• [Required work] Once the line containing "Proof. apply (perform_all_respects" is found in the entries below, reproduce it and every line after it, stopping at and including the line containing "destruct (last bs) as [c|] eqn:Hl."; reproduce nothing else, and keep each line exact.

*** Input data Section Begins ***

(* ===== verification/OperationSpec.v ===== *)
(** * Operations across actions

    An operation keeps its authority fields (owner, executor, kind, deadline,
    parent) and moves along the contract's state machine, whatever actions
    follow: reports, cancellation, deadlines, the loss of its worker.  The names
    [operation/start/..] and [operation/stop/..] belong to the Kernel, which
    records the operations of worker starts and stops under them. *)
From stdpp Require Import base gmap strings list sorting pretty.
From Stdlib Require Import Ascii Lia ZifyBool ZifyN.
From S2P Require Import Prelude Validation Contract KernelApi ResourceManager Binding Environment Instance.
From S2P Require Import AuthorityState Events EventsSpec Authority WorkerActions EndpointActions.
From S2P Require Import ProviderActions AuthorityFrame AuthoritySteps AuthoritySpec.

Record operation_step (o o' : Operation) : Prop := {
  os_owner : op_owner o' = op_owner o;
  os_executor : op_executor o' = op_executor o;
  os_kind : op_kind o' = op_kind o;
  os_deadline : op_deadline_unix_ms o' = op_deadline_unix_ms o;
  os_parent : op_parent o' = op_parent o;
  os_state : rtc (fun s s' => OperationState_can_transition_to s s' = true) (op_state o) (op_state o');
}.
#[export] Instance operation_step_preorder : PreOrder operation_step.
Proof.
  split; [intros o; by split|]. intros o1 o2 o3 [? ? ? ? ? ?] [? ? ? ? ? ?].
  split; [congruence..|by etransitivity].
Qed.
Lemma operation_step_state s o :
  OperationState_can_transition_to (op_state o) s = true -> operation_step o (op_with_state s o).
Proof. intros Hs. split; try done. by apply rtc_once. Qed.

Definition kernel_name (key : ObjectRef) : Prop :=
  exists id, ident_id (obj_identity key) = "operation/start/" +:+ id \/
             ident_id (obj_identity key) = "operation/stop/" +:+ id.

Definition operations_step (r r' : AuthorityRuntime) : Prop :=
  forall key o, ~ kernel_name key -> rt_operations r !! key = Some o ->
  exists o', rt_operations r' !! key = Some o' /\ operation_step o o'.
#[export] Instance operations_step_preorder : PreOrder operations_step.
Proof.
  split; [intros r key o _ Hr; exists o; split; [done|reflexivity]|].
  intros r1 r2 r3 H1 H2 key o Hk Hr. destruct (H1 _ _ Hk Hr) as (o' & Hr' & Hs).
  destruct (H2 _ _ Hk Hr') as (o'' & Hr'' & Hs'). exists o''. split; [done|by etransitivity].
Qed.
Definition same_operations (r r' : AuthorityRuntime) : Prop := rt_operations r' = rt_operations r.
#[export] Instance same_operations_preorder : PreOrder same_operations.
Proof. split; [by intros r|]. unfold same_operations. intros ???; congruence. Qed.
Lemma same_operations_step r r' : same_operations r r' -> operations_step r r'.
Proof. intros Hs key o _ Hr. exists o. rewrite Hs. split; [done|reflexivity]. Qed.
Lemma put_operations_step r r1 key o' :
  same_operations r r1 ->
  (kernel_name key \/ forall o, rt_operations r !! key = Some o -> operation_step o o') ->
  operations_step r (set_operations r1 (<[key := o']> (rt_operations r1))).
Proof.
  intros Hs Ho key' o Hk Hr. simpl. rewrite Hs. destruct (decide (key' = key)) as [->|Hne].
  - exists o'. rewrite lookup_insert_eq. destruct Ho; [done|]. auto.
  - exists o. rewrite lookup_insert_ne by done. split; [done|reflexivity].
Qed.
Lemma lose_operations_step worker r :
  operations_step r (set_operations r
    ((fun o => if loses worker o then op_with_state OLost o else o) <$> rt_operations r)).
Proof.
  intros key o _ Hr. simpl. rewrite lookup_fmap, Hr. simpl. eexists. split; [done|].
  destruct (loses worker o) eqn:Hl; [|reflexivity]. apply operation_step_state.
  unfold loses in Hl. by apply andb_true_iff in Hl as [_ ?].
Qed.

Ltac operations_goal :=
  lazymatch goal with
  | |- operations_step ?r (set_operations ?r (_ <$> _)) => apply lose_operations_step
  | |- operations_step ?r (set_operations ?r (<[_ := _]> _)) =>
      apply put_operations_step; [reflexivity|left; unfold kernel_name; simpl; eauto; fail]
  | |- operations_step _ _ => apply same_operations_step; reflexivity
  | |- same_operations _ _ => reflexivity
  end.
Ltac operations_tac := first [respects_step | operations_goal | respects_unfold].

Section operations.
Context {W : Type} `{Environment W}.

Lemma post_put_operation {B} f key o' (k : unit -> Auth W B) r r1 :
  (forall r, f r = set_operations r (<[key := o']> (rt_operations r))) ->
  same_operations r r1 -> respects operations_step (k tt) ->
  (forall o, rt_operations r !! key = Some o -> operation_step o o') ->
  post (update_runtime f ≫= k) r1 (operations_step r).
Proof.
  intros Hf Hr Hk Ho. apply post_update. rewrite Hf.
  apply (post_respects operations_step _ _ r); [done| |done]. apply put_operations_step; auto.
Qed.

Ltac put_tac :=
  lazymatch goal with
  | |- post (mbind _ (update_runtime _)) _ _ =>
      eapply post_put_operation; [intros ?; reflexivity|done|solve [repeat operations_tac]|]
  | |- _ => keep_step same_operations operations_tac
  end.
Ltac from_here r :=
  apply respects_post; intros r; pose proof (reflexivity r : same_operations r r);
  assert (forall r', same_operations r r' -> operations_step r r') by apply same_operations_step.
Ltac read_back :=
  unfold same_operations in *; let o := fresh "o" in let Ho := fresh "Ho" in intros o Ho;
  match goal with E : rt_operations _ !! _ = Some ?p0 |- _ =>
    lazymatch p0 with o => fail | _ => assert (p0 = o) by congruence; subst p0 end
  | E : rt_operations _ !! _ = None |- _ => exfalso; congruence end.

Lemma create_operation_step c p o : respects operations_step (create_operation c p o : Auth W _).
Proof. unfold create_operation, put_operation. cbv zeta. from_here r. repeat put_tac. read_back. Qed.
Lemma report_operation_step c p o : respects operations_step (report_operation c p o : Auth W _).
Proof.
  unfold report_operation, put_operation. cbv zeta. from_here r. repeat put_tac. read_back.
  rewrite !orb_false_iff, !negb_false_iff, !bool_decide_eq_true in *. split; try naive_solver.
  apply rtc_once. naive_solver.
Qed.
Lemma mark_cancelling_step c i : respects operations_step (mark_cancelling_operation_lost c i : Auth W _).
Proof.
  unfold mark_cancelling_operation_lost. cbv zeta. from_here r. repeat put_tac. read_back.
  match goal with |- operation_step ?o _ =>
    destruct (bool_decide_reflect (op_state o = OCancelling)) as [Hc|]; [|reflexivity] end.
  apply operation_step_state. by rewrite Hc.
Qed.
Lemma cancel_operation_step c p i : respects operations_step (cancel_operation c p i : Auth W _).
Proof.
  unfold cancel_operation. cbv zeta. from_here r.
  repeat lazymatch goal with
  | |- post (mbind _ (update_runtime _)) _ _ =>
      eapply post_put_operation; [intros ?; reflexivity|done
        |solve [repeat lazymatch goal with |- respects _ (mark_cancelling_operation_lost _ _) =>
                            apply mark_cancelling_step | |- _ => operations_tac end]|]
  | |- _ => put_tac
  end.
  read_back. apply operation_step_state.
  match goal with E : negb _ = false |- _ => by apply negb_false_iff in E end.
Qed.
Lemma lose_missing_operations c observed b workers :
  respects operations_step (lose_missing c observed b workers : Auth W _).
Proof. induction workers as [|l workers IH]; simpl; repeat first [apply IH | operations_tac]. Qed.
Lemma enforce_expiries_operations now leases : respects operations_step (enforce_expiries now leases : Auth W _).
Proof. induction leases as [|l leases IH]; simpl; repeat first [apply IH | operations_tac]. Qed.
Lemma snapshot_leases_operations objects : respects operations_step (snapshot_leases objects : Auth W _).
Proof. induction objects as [|[o n] objects IH]; simpl; repeat first [apply IH | operations_tac]. Qed.

Lemma perform_operations (a : action) : respects operations_step (perform a : Auth W unit).
Proof.
  destruct a; unfold perform, done;
    repeat lazymatch goal with
    | |- respects _ (create_operation _ _ _) => apply create_operation_step
    | |- respects _ (report_operation _ _ _) => apply report_operation_step
    | |- respects _ (mark_cancelling_operation_lost _ _) => apply mark_cancelling_step
    | |- respects _ (cancel_operation _ _ _) => apply cancel_operation_step
    | |- respects _ (lose_missing _ _ _ _) => apply lose_missing_operations
    | |- respects _ (enforce_expiries _ _) => apply enforce_expiries_operations
    | |- respects _ (snapshot_leases _) => apply snapshot_leases_operations
    | |- _ => operations_tac
    end.
Qed.

(** C18: an operation a client created is never forgotten, never changes its
    owner, executor, kind, deadline or parent, and only moves along the
    contract's state machine, after any sequence of actions, the loss of its
    worker and a cancellation that cannot be delivered included.  Excepted are
    the names under which the Kernel records worker starts and stops. *)
Theorem operations_move_forward r w xs key o :
  ~ kernel_name key -> rt_operations r !! key = Some o ->
  exists o', rt_operations (perform_all xs (r, w)).1 !! key = Some o' /\ operation_step o o'.
Proof. apply (perform_all_respects operations_step perform_operations xs (r, w)). Qed.
End operations.
Definition plain (bs : list ascii) : Prop := forall c, c ∈ bs -> (32 <= N_of_ascii c)%N.
Lemma plain_encode r : plain (encode_record r).
Proof. intros c. apply encode_no_control. Qed.
Lemma plain_app p q : plain (p ++ q) <-> plain p /\ plain q.
Proof. unfold plain. set_solver. Qed.
Lemma plain_newline bs : plain bs -> newline ∉ bs.
Proof. intros Hp Hin. specialize (Hp _ Hin). vm_compute in Hp. lia. Qed.

Lemma strip_plain line : plain line -> strip_carriage_return line = line.
Proof.
  intros Hp. unfold strip_carriage_return. destruct (last line) as [c|] eqn:Hl; [|done].
  case_decide as Hc; [|done]. subst c. exfalso.
  assert (carriage_return ∈ line) as Hin by (apply last_Some_elem_of; done).
  specialize (Hp _ Hin). vm_compute in Hp. lia.
Qed.
Lemma lines_from_plain line bs rest :
  plain bs -> lines_from line (bs ++ rest) = lines_from (line ++ bs) rest.
Proof.
  revert line. induction bs as [|c bs IH]; intros line Hp; simpl; [by rewrite app_nil_r|].
  rewrite decide_False.
  - rewrite IH; [by rewrite <- app_assoc|]. intros d Hd. apply Hp. set_solver.
  - intros ->. by apply (plain_newline _ Hp); left.
Qed.
Lemma lines_file rs tail : lines (file_of rs ++ tail) = (encode_record <$> rs) ++ lines tail.
Proof.
  unfold lines. induction rs as [|r rs IH]; [done|].
  change (file_of (r :: rs)) with ((encode_record r ++ [newline]) ++ file_of rs).
  rewrite <- !app_assoc, (lines_from_plain [] (encode_record r)) by apply plain_encode. simpl.
  by rewrite strip_plain, IH by apply plain_encode.
Qed.
Lemma lines_plain bs : plain bs -> bs <> [] -> lines bs = [bs].
Proof.
  intros Hp Hne. unfold lines. rewrite <- (app_nil_r bs) at 1. rewrite lines_from_plain by done.
  destruct bs; [done|]. done.
Qed.
Lemma ends_plain bs : plain bs -> bs <> [] -> forall pre, ends_with_newline (pre ++ bs) = false.
Proof.
  intros Hp Hne pre. apply bool_decide_eq_false. rewrite last_app.
  destruct (last bs) as [c|] eqn:Hl.
  - intros [= ->]. apply (plain_newline _ Hp). by apply last_Some_elem_of.
  - by apply last_None in Hl.
Qed.

(** No record is the empty line. *)
Lemma encode_nonempty r : persisted_in_range r = true -> encode_record r <> [].
Proof.
  intros Hr Hnil.
  set (blank := fun s => mk_persisted 0 s "" 0 None None None "" None None).
  assert (forall s, encode_record (blank s) = []) as Hblank.
  { intros s. destruct (encode_record (blank s)) as [|c rest] eqn:He; [done|].
    pose proof (decode_cut_short (blank s) [] c rest He) as Herr.
    rewrite <- Hnil, decode_encode in Herr by done. done. }
  assert (Ok (E := string) (blank "") = Ok (blank "a")) as Heq.
  { rewrite <- (decode_encode (blank "")), <- (decode_encode (blank "a")) by done. by rewrite !Hblank. }
  discriminate Heq.
Qed.
End format.
(* ===== verification/JournalReplay.v ===== *)
(** * The journal as an event store, and the end of a torn journal

    The journal is also the durable event store of the authority: what was
    published is what replay returns.  The last part shows what a restart on a
    journal with a torn last line leads to. *)
From stdpp Require Import base gmap strings list sorting pretty.
From Stdlib Require Import Ascii Lia ZifyBool ZifyN.
From S2P Require Import Prelude Validation Contract KernelApi RuntimeJournal JournalSpec.

(** ** Publishing and replay *)
Inductive entry :=
| Lifecycle (record : RuntimeJournalRecord)
| Published (event : DurableEventRecord).
Definition published (e : entry) : option DurableEventRecord :=
  match e with Published event => Some event | Lifecycle _ => None end.
Definition entry_in_range (e : entry) : bool :=
  match e with
  | Lifecycle r => u64 (rj_node_epoch r) && all_some u64 (rj_fence_token r)
                   && all_some evidence_in_range (rj_runtime_evidence r)
  | Published event => event_in_range (der_event event)
  end.
(** In each stream (namespace and source) the sequence grows. *)
Definition sequences_grow (events : list DurableEventRecord) : Prop :=
  forall i j e e', i < j -> events !! i = Some e -> events !! j = Some e' ->
    stream_key e = stream_key e' -> (ev_sequence (der_event e) < ev_sequence (der_event e'))%N.
Lemma sequences_grow_cons e events : sequences_grow (e :: events) <->
  (forall e', e' ∈ events -> stream_key e = stream_key e' ->
     (ev_sequence (der_event e) < ev_sequence (der_event e'))%N) /\ sequences_grow events.
Proof.
  unfold sequences_grow. split.
  - intros Hg. split.
    + intros e' [j Hj]%list_elem_of_lookup Hk. by apply (Hg 0 (S j) e e'); [lia|..].
    + intros i j a b Hij Ha Hb. apply (Hg (S i) (S j)); [lia|done..].
  - intros [Hhead Htail] [|i] [|j] a b Hij Ha Hb Hk; simpl in *; try lia.
    + injection Ha as <-. apply Hhead; [by eapply list_elem_of_lookup_2|done].
    + apply (Htail i j); [lia|done..].
Qed.

Section store.
Context {W : Type} `{JournalHost W} `{JournalCodec}.
Implicit Types w : W.

Definition append_entry (e : entry) : STE W ProviderError unit :=
  match e with Lifecycle record => append record | Published event => append_event event end.

(** The line an entry becomes, and what the append checked of it. *)
Definition line_of (e : entry) (t : PersistedRuntimeRecord) : Prop :=
  match e with
  | Lifecycle record => exists now, t = persist_record now record
  | Published event => (exists now, t = persist_event now event) /\
      is_ok (NamespaceId_new (der_namespace event)) = true /\ Event_validate (der_event event) = Ok tt
  end.

Lemma append_entry_ok e w w' rs : clean w rs -> entry_in_range e = true ->
  append_entry e w = (w', Ok tt) -> exists t, clean w' (rs ++ [t]) /\ line_of e t.
Proof.
  intros Hc Hr. destruct e as [record|event]; simpl.
  - unfold append, mbind, ste_bind, map_error. destruct (tick w) as [w1 x] eqn:Ht.
    apply tick_file in Ht as (Hf & now & -> & Hnow).
    destruct (append_persisted _ w1) as [w2 [[]|e]] eqn:Ha; [|done]. intros [= <-].
    eexists. split; [|by exists now]. eapply append_ok; [by eapply clean_file| |exact Ha].
    simpl in Hr. unfold persisted_in_range, persist_record. simpl. unfold evidence_in_range in Hr.
    destruct (rj_runtime_evidence record); simpl in *; unfold u64 in *; lia.
  - unfold append_event, mbind, ste_bind, lift, map_error.
    destruct (NamespaceId_new (der_namespace event)) as [ns|] eqn:Hns; [|done].
    destruct (Event_validate (der_event event)) as [[]|] eqn:Hv; [|done]. simpl.
    destruct (tick w) as [w1 x] eqn:Ht. apply tick_file in Ht as (Hf & now & -> & Hnow).
    destruct (append_persisted _ w1) as [w2 [[]|e]] eqn:Ha; [|done]. intros [= <-].
    eexists. split; [|split; [by exists now|done]]. eapply append_ok; [by eapply clean_file| |exact Ha].
    simpl in Hr. unfold event_in_range, u64 in Hr. unfold persisted_in_range, u64. simpl. unfold u64. lia.
Qed.
Lemma append_entries_ok es w w' rs : clean w rs -> Forall (fun e => entry_in_range e = true) es ->
  for_each append_entry es w = (w', Ok tt) -> exists ts, clean w' (rs ++ ts) /\ Forall2 line_of es ts.
Proof.
  revert w rs. induction es as [|e es IH]; intros w rs Hc Hr; simpl; unfold mbind, ste_bind.
  { intros [= <-]. exists []. rewrite app_nil_r. by split; [|constructor]. }
  apply Forall_cons in Hr as [Hr Hrs]. destruct (append_entry e w) as [w1 [[]|err]] eqn:Ha; [|done].
  intros Hrest. destruct (append_entry_ok _ _ _ _ Hc Hr Ha) as (t & Ht & Hl).
  destruct (IH _ _ Ht Hrs Hrest) as (ts & Hts & Hall). exists (t :: ts).
  rewrite cons_middle, app_assoc. split; [done|by constructor].
Qed.

Lemma replay_record_line e t : line_of e t -> replay_record t = Ok (published e).
Proof.
  destruct e as [record|event]; simpl.
  - intros [now ->]. unfold replay_record. simpl. destruct (rj_event record); reflexivity.
  - intros ((now & ->) & Hns & Hv). unfold replay_record. simpl.
    destruct (NamespaceId_new (der_namespace event)); [|done]. simpl.
    destruct event as [ns [seq [sid sgen] [] ? ? ? ?]]. simpl in *.
    rewrite Hv. simpl. rewrite bool_decide_true, N.eqb_refl by done. done.
Qed.

Lemma replay_lines_ok source ns t es ts prev : in_range ts -> Forall2 line_of es ts ->
  sequences_grow (omap published es) ->
  (forall e n, e ∈ omap published es -> prev !! stream_key e = Some n -> (n < ev_sequence (der_event e))%N) ->
  replay_lines source ns t prev (encode_record <$> ts) =
  Ok (filter (fun e => der_namespace e = ns /\ ev_source (der_event e) = source) (omap published es)).
Proof.
  intros Hr Hall. revert prev. induction Hall as [|e t' es ts Hl Hall IH]; intros prev Hg Hp; [done|].
  apply Forall_cons in Hr as [Hr Hrs]. cbn [replay_lines fmap list_fmap]. rewrite decode_encode by done.
  cbn [mbind result_bind]. rewrite (replay_record_line e t' Hl). cbn [mbind result_bind].
  destruct e as [record|event]; [by apply IH|]. csimpl in *.
  apply sequences_grow_cons in Hg as [Hhead Hg].
  assert (is_some_and (fun previous => ev_sequence (der_event event) <=? previous)%N (prev !! stream_key event) = false) as ->.
  { destruct (prev !! stream_key event) as [n|] eqn:Hn; [|done]. simpl. specialize (Hp event n). set_unfold. specialize (Hp (or_introl eq_refl) Hn). lia. }
  rewrite IH; [|done|done|].
  - cbn [mbind result_bind]. rewrite filter_cons. by repeat case_decide.
  - intros e n He. destruct (decide (stream_key event = stream_key e)) as [Hk|Hk].
    + rewrite Hk, lookup_insert_eq. intros [= <-]. by apply Hhead.
    + rewrite lookup_insert_ne by done. apply Hp. set_solver.
Qed.

(** C14: what was published is what replay returns: after any lifecycle records
    and events were accepted by a fresh journal, in any interleaving and with
    growing sequences in each stream, the events of a source in a namespace are
    returned unchanged, completely and in order, unless the file cannot be
    read. *)
Theorem event_store_roundtrip source ns es w w1 w2 res :
  host_contents w = None -> Forall (fun e => entry_in_range e = true) es ->
  sequences_grow (omap published es) -> for_each append_entry es w = (w1, Ok tt) ->
  events_for_source source ns w1 = (w2, res) ->
  res = Ok (Some (filter (fun e => der_namespace e = ns /\ ev_source (der_event e) = source) (omap published es)))
  \/ exists e, host_read_to_string w1 = (w2, Err e) /\
     res = Err (provider_error "runtime-journal" "JOURNAL_READ_FAILED" e).
Proof.
  intros Hn Hr Hg Ha. assert (clean w []) as Hc by (split; [constructor|by left]).
  destruct (append_entries_ok _ _ _ _ Hc Hr Ha) as (ts & [Hts Hfile] & Hall). simpl in *.
  unfold events_for_source, semantic_events_for_source, mbind, ste_bind, gets, map_error.
  destruct Hfile as [[-> ->]|Hfile].
  { inversion Hall; subst. intros [= <- <-]. by left. }
  rewrite Hfile. destruct (host_read_to_string w1) as [w3 [c|e]] eqn:Hrd;
    [|intros [= <- <-]; right; by exists e].
  pose proof (host_read_file _ _ _ Hrd) as [_ Hf]. specialize (Hf _ eq_refl). rewrite Hfile in Hf.
  injection Hf as <-. simpl. unfold lift. rewrite <- (app_nil_r (file_of ts)) at 2. rewrite lines_file. simpl.
  rewrite app_nil_r, (replay_lines_ok source ns _ es ts ∅ Hts Hall Hg) by done. intros [= <- <-]. by left.
Qed.
End store.

(** ** A torn last line

    [append_persisted] appends after whatever the file ends with. *)
Section torn.
Context {W : Type} `{JournalHost W} `{JournalCodec}.
Implicit Types (w : W) (rs : list PersistedRuntimeRecord).

Lemma append_after r w w' old : host_contents w = Some old -> append_persisted r w = (w', Ok tt) ->
  host_contents w' = Some (old ++ encode_record r ++ [newline]).
Proof.
  intros Hold. unfold append_persisted, mbind, ste_bind.
  destruct (host_open_append w) as [w1 [[]|e]] eqn:Ho; [|done].
  assert (host_contents w1 = Some old) as H1.
  { destruct (host_open_append_file _ _ _ Ho) as [->|[? _]]; [done|congruence]. }
  destruct (host_write_all (encode_record r) w1) as [w2 [[]|e]] eqn:Hw1; [|done].
  pose proof (host_write_all_ok _ _ _ _ H1 Hw1) as H2.
  destruct (host_write_all [newline] w2) as [w3 [[]|e]] eqn:Hw2; [|done].
  pose proof (host_write_all_ok _ _ _ _ H2 Hw2) as H3. intros Hs%host_sync_data_file.
  by rewrite Hs, H3, <- app_assoc.
Qed.
Lemma appends_after rs w w' old : host_contents w = Some old -> for_each append_persisted rs w = (w', Ok tt) ->
  host_contents w' = Some (old ++ file_of rs).
Proof.
  revert w old. induction rs as [|r rs IH]; intros w old Hold; simpl; unfold mbind, ste_bind.
  { intros [= <-]. by rewrite app_nil_r. }
  destruct (append_persisted r w) as [w1 [[]|e]] eqn:Ha; [|done]. intros Hrest.
  rewrite (IH w1 _ (append_after _ _ _ _ Hold Ha) Hrest). unfold file_of. simpl. by rewrite <- !app_assoc.
Qed.
(** A line that does not parse, with a newline behind it, stops recovery. *)
Lemma recover_lines_corrupt node acc rs bad ls : in_range rs -> is_err (decode_record bad) = true ->
  is_err (recover_lines node true acc ((encode_record <$> rs) ++ bad :: ls)) = true.
Proof.
  intros Hr Hbad. rewrite recover_lines_encoded by done. simpl. destruct (decode_record bad); [done|].
  by rewrite andb_false_r.
Qed.
Lemma ends_file pre r rs : ends_with_newline (pre ++ [newline] ++ file_of (r :: rs)) = true /\
  ends_with_newline (pre ++ [newline]) = true.
Proof.
  assert (forall l, ends_with_newline (l ++ [newline]) = true) as Hl.
  { intros l. apply bool_decide_eq_true. by rewrite last_snoc. }
  split; [|apply Hl]. destruct (rs) as [|q qs _] using rev_ind.
  - unfold file_of. simpl. rewrite app_nil_r, cons_middle, !app_assoc. apply Hl.
  - rewrite app_comm_cons, file_of_snoc, !app_assoc. apply Hl.
Qed.

Lemma begin_epoch_corrupt node w bs : host_contents w = Some bs ->
  is_err (recover_lines node (ends_with_newline bs) recovery_start (lines bs)) = true ->
  is_err (begin_epoch node w).2 = true.
Proof.
  intros Hf Hbad. assert (is_err (recover node w).2 = true) as Hrec.
  { unfold recover. unfold_monads. rewrite Hf. destruct (host_read_to_string w) as [w1 [c|e]] eqn:Hrd; [|done].
    pose proof (host_read_file _ _ _ Hrd) as [_ Hc]. specialize (Hc _ eq_refl). rewrite Hf in Hc. injection Hc as <-.
    by destruct (recover_lines _ _ _ _). }
  unfold begin_epoch, mbind, ste_bind. by destruct (recover node w) as [w1 [rc|e]].
Qed.
(** The file after a record was glued to torn bytes. *)
Lemma glued_corrupt node rs r p rest started rs' :
  in_range rs -> p <> [] -> encode_record r = p ++ rest ->
  let bs := (file_of rs ++ p) ++ encode_record started ++ [newline] ++ file_of rs' in
  is_err (recover_lines node (ends_with_newline bs) recovery_start (lines bs)) = true.
Proof.
  intros Hr Hp He bs. unfold bs. clear bs.
  assert (plain p) as Hpl by (pose proof (plain_encode r) as Hpe; rewrite He in Hpe; by apply plain_app in Hpe as [? _]).
  assert (plain (p ++ encode_record started)) as Hg by (apply plain_app; split; [done|apply plain_encode]).
  assert (ends_with_newline ((file_of rs ++ p) ++ encode_record started ++ [newline] ++ file_of rs') = true) as ->.
  { rewrite (app_assoc _ (encode_record started)). destruct rs' as [|q rs']; [|apply ends_file].
    rewrite app_nil_r. apply (ends_file _ started []). }
  rewrite <- app_assoc, lines_file. unfold lines. rewrite app_assoc, lines_from_plain by done.
  simpl. rewrite strip_plain by done. apply recover_lines_corrupt; [done|]. by eapply decode_glued.
Qed.

(** C15: a journal whose last line was torn survives one restart only.  Recovery
    skips the torn bytes, but the record of the new epoch is written right
    behind them; the line that results has a newline and does not parse, and
    from then on, whatever is appended, no later start of the Kernel gets past
    the journal. *)
Theorem torn_tail_stops_second_restart node node' w rs r p rest w1 rec rs' w2 :
  in_range rs -> p <> [] -> encode_record r = p ++ rest -> host_contents w = Some (file_of rs ++ p) ->
  begin_epoch node w = (w1, Ok rec) -> for_each append_persisted rs' w1 = (w2, Ok tt) ->
  is_err (begin_epoch node' w2).2 = true.
Proof.
  intros Hr Hp He Hf. unfold begin_epoch at 1. unfold mbind at 1, ste_bind at 1.
  destruct (recover node w) as [wa [rc|]] eqn:Ha; [|done]. apply recover_file in Ha. unfold mbind, ste_bind.
  destruct (tick wa) as [wb x] eqn:Ht1. apply tick_file in Ht1 as (Hf1 & now1 & -> & _).
  destruct (tick wb) as [wc x] eqn:Ht2. apply tick_file in Ht2 as (Hf2 & now2 & -> & _).
  destruct (append_persisted _ wc) as [wd [[]|e]] eqn:Hap; [|done]. intros [= <- <-] Hrest.
  eapply append_after in Hap; [|by rewrite Hf2, Hf1, Ha, Hf].
  apply (appends_after _ _ _ _ Hap) in Hrest. rewrite <- (app_assoc (_ ++ p)), <- (app_assoc (encode_record _)) in Hrest.
  eapply begin_epoch_corrupt; [exact Hrest|]. by eapply glued_corrupt.
Qed.
End torn.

*** Input data Section Ends ***

• [Result below]
Proof. apply (perform_all_respects operations_step perform_operations xs (r, w)). Qed.
End operations.
Definition plain (bs : list ascii) : Prop := forall c, c ∈ bs -> (32 <= N_of_ascii c)%N.
Lemma plain_encode r : plain (encode_record r).
Proof. intros c. apply encode_no_control. Qed.
Lemma plain_app p q : plain (p ++ q) <-> plain p /\ plain q.
Proof. unfold plain. set_solver. Qed.
Lemma plain_newline bs : plain bs -> newline ∉ bs.
Proof. intros Hp Hin. specialize (Hp _ Hin). vm_compute in Hp. lia. Qed.

Lemma strip_plain line : plain line -> strip_carriage_return line = line.
Proof.
  intros Hp. unfold strip_carriage_return. destruct (last line) as [c|] eqn:Hl; [|done].
  case_decide as Hc; [|done]. subst c. exfalso.
  assert (carriage_return ∈ line) as Hin by (apply last_Some_elem_of; done).
  specialize (Hp _ Hin). vm_compute in Hp. lia.
Qed.
Lemma lines_from_plain line bs rest :
  plain bs -> lines_from line (bs ++ rest) = lines_from (line ++ bs) rest.
Proof.
  revert line. induction bs as [|c bs IH]; intros line Hp; simpl; [by rewrite app_nil_r|].
  rewrite decide_False.
  - rewrite IH; [by rewrite <- app_assoc|]. intros d Hd. apply Hp. set_solver.
  - intros ->. by apply (plain_newline _ Hp); left.
Qed.
Lemma lines_file rs tail : lines (file_of rs ++ tail) = (encode_record <$> rs) ++ lines tail.
Proof.
  unfold lines. induction rs as [|r rs IH]; [done|].
  change (file_of (r :: rs)) with ((encode_record r ++ [newline]) ++ file_of rs).
  rewrite <- !app_assoc, (lines_from_plain [] (encode_record r)) by apply plain_encode. simpl.
  by rewrite strip_plain, IH by apply plain_encode.
Qed.
Lemma lines_plain bs : plain bs -> bs <> [] -> lines bs = [bs].
Proof.
  intros Hp Hne. unfold lines. rewrite <- (app_nil_r bs) at 1. rewrite lines_from_plain by done.
  destruct bs; [done|]. done.
Qed.
Lemma ends_plain bs : plain bs -> bs <> [] -> forall pre, ends_with_newline (pre ++ bs) = false.
Proof.
  intros Hp Hne pre. apply bool_decide_eq_false. rewrite last_app.
  destruct (last bs) as [c|] eqn:Hl.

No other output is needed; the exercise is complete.